Brilliant and indefatigable scholar, poet, journalist, activist, organizer, and patriot, often called the “Apostle of Cuban Liberty,” José Martí is widely recognized among Cubans as the most admired figure in their nation’s history and is commonly ranked among the most important Latin American heroes of the modern era.
Martí’s signal contribution was to forge a coherent nationalist, anti-imperialist ideology of Cuba Libre (Free Cuba), which forcefully rejected annexation to the United States, demanded independence, and transcended the island’s historic divisions of social race and class to provide Cubans from all walks of life with a compelling and inclusive vision of national dignity, social justice, and political equality, regardless of race, class, or sex.
This achievement was all the more remarkable in light of the explicitly racist ideologies across the Atlantic World in the late 19th century. Swimming against a powerful tide and despite crushing hardships in his personal life that included imprisonment, illness, and many years’ exile, Martí crafted a profoundly optimistic and progressive nationalist discourse that found very receptive ears among his compatriots and that in the decades after his martyrdom continued to find deep resonance in Cuba, across the Americas, and beyond.
Born in Havana, Cuba, on January 28, 1853, to Spanish parents (his father a soldier from Valencia, his mother from Tenerife in the Canary Islands), José Julián Martí y Pérez was the eldest brother of seven younger sisters. His teacher, Rafael María Mendive, a romantic poet and advocate of Cuban independence, exercised a strong influence on his formative years.

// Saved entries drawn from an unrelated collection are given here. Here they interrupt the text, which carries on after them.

Lemma read_continuation_sound i v os w n :
  read_continuation i v os = Some (w, n) ->
  exists c os' u, os = c ++ os' /\ continuation c u /\ w = v + 2 ^ (7 * Z.of_nat i) * u /\ n = (i + length c + 1)%nat.
Proof.
  revert i v. induction os as [|o os IH]; intros i v; [done|]. cbn [read_continuation]. rewrite land_80, land_7f, Z.shiftl_mul_pow2 by lia.
  destruct (Z.ltb_spec (Z_of_byte o) 128) as [Ho|Ho].
  - intros [= <- <-]. exists [o], os, (Z_of_byte o). split_and!; [done | by constructor | ring | cbn; lia].
  - intros (c & os' & u & -> & Hc & -> & ->)%IH. exists (o :: c), os', (Z_of_byte o - 128 + 128 * u).
    split_and!; [done | by constructor | | cbn; lia].
    replace (7 * Z.of_nat (S i)) with (7 * Z.of_nat i + 7) by lia. rewrite Z.pow_add_r by lia. change (2 ^ 7) with 128. ring.
Qed.

Lemma read_continuation_complete c u :
  continuation c u -> forall i v os', read_continuation i v (c ++ os') = Some (v + 2 ^ (7 * Z.of_nat i) * u, (i + length c + 1)%nat).
Proof.
  induction 1 as [o Ho|o os v' Ho Hc IH]; intros i v os'; cbn [app read_continuation]; rewrite land_80, land_7f, Z.shiftl_mul_pow2 by lia.
  - destruct (Z.ltb_spec (Z_of_byte o) 128); [|lia]. f_equal. f_equal; [ring | cbn; lia].
  - destruct (Z.ltb_spec (Z_of_byte o) 128); [lia|]. rewrite IH. f_equal. f_equal; [|cbn; lia].
    replace (7 * Z.of_nat (S i)) with (7 * Z.of_nat i + 7) by lia. rewrite Z.pow_add_r by lia. change (2 ^ 7) with 128. ring.
Qed.

Lemma mask_mod b bits : 0 <= bits -> Z.land (Z_of_byte b) (Z.shiftl 1 bits - 1) = Z_of_byte b `mod` 2 ^ bits.
Proof. intros Hb. rewrite Z.shiftl_1_l, <- Z.land_ones by done. f_equal. by rewrite Z.ones_equiv. Qed.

In January 1869 a few months after the outbreak of the Ten Years’ War in Cuba, the 16-year-old Martí founded his first newspaper, Patria Libre (Free Homeland), to advocate for independence. Sentenced to six years’ hard labor on trumped-up charges, he was imprisoned for two years before being exiled to Spain on the condition he not return to Cuba.
In Madrid he studied law, wrote prolifically, and integrated into the lively intellectual atmosphere of the city and university. Earning his law degree from the University of Saragossa in 1874, the next year he traveled via Paris to Mexico, where he lived for several years.
After a brief clandestine return to Cuba in 1877, he moved to Guatemala; soon after, in Mexico, he married Carmen Zayas Bazán, daughter of a rich Cuban sugar planter.
Returning to Cuba under a general amnesty in 1878, he joined a conspiracy against the government, only to be exiled to Spain again. Leaving his wife behind, he traveled from Madrid to Paris before heading to New York City, where, aside from a few brief stints in Central America and Venezuela, he lived for the next 14 years until 1895.
By this time, he had earned a wide reputation as a gifted writer, profound thinker, and the leading voice for Cuban independence. Through most of the 1880s, he worked mainly as a journalist based in New York, introducing to his Latin American audience the culture and history of their powerful northern neighbor, while also working with Cuban immigrants and exiles to organize the Cuban community in the United States.
He became deeply ambivalent toward his host country, which he admired for its freedoms and vitality, denounced for its racial and class injustices, but mostly feared for its power and covetousness toward Cuba. “To change masters,” he repeatedly warned, “is not to be free.”
In 1890 he founded La Liga de Instrucción (Instructional League) in New York as a kind of educational collective for Cuban exiles in preparation for the impending struggle.
In 1891 he served as consul of Argentina and Paraguay in New York and as Uruguay’s representative to the first Inter-American money conference in Washington, testament to his growing hemispheric stature. Meanwhile he intensified his organizing efforts among Cuban expatriate communities in New York, Tampa, Florida, and elsewhere.
In 1892 Martí founded the Cuban Revolutionary Party (PRC), the leading organizational force in the Cuban War of Independence that began in early 1895. Secretly landing with a small force in eastern Cuba in April 1895, he was killed on May 19, at age 42, in a skirmish with Spanish forces a few kilometers east of Bayamo in Oriente province.
His martyrdom soon became a rallying cry for revolutionary forces. Six decades later, Fidel Castro would don the hero’s mantle to legitimate his struggle against the U.S.-supported Batista regime.
By this time, Martí’s face and figure had became a ubiquitous symbol of Cubans’ struggle for social justice and freedom from foreign domination, as he remains today.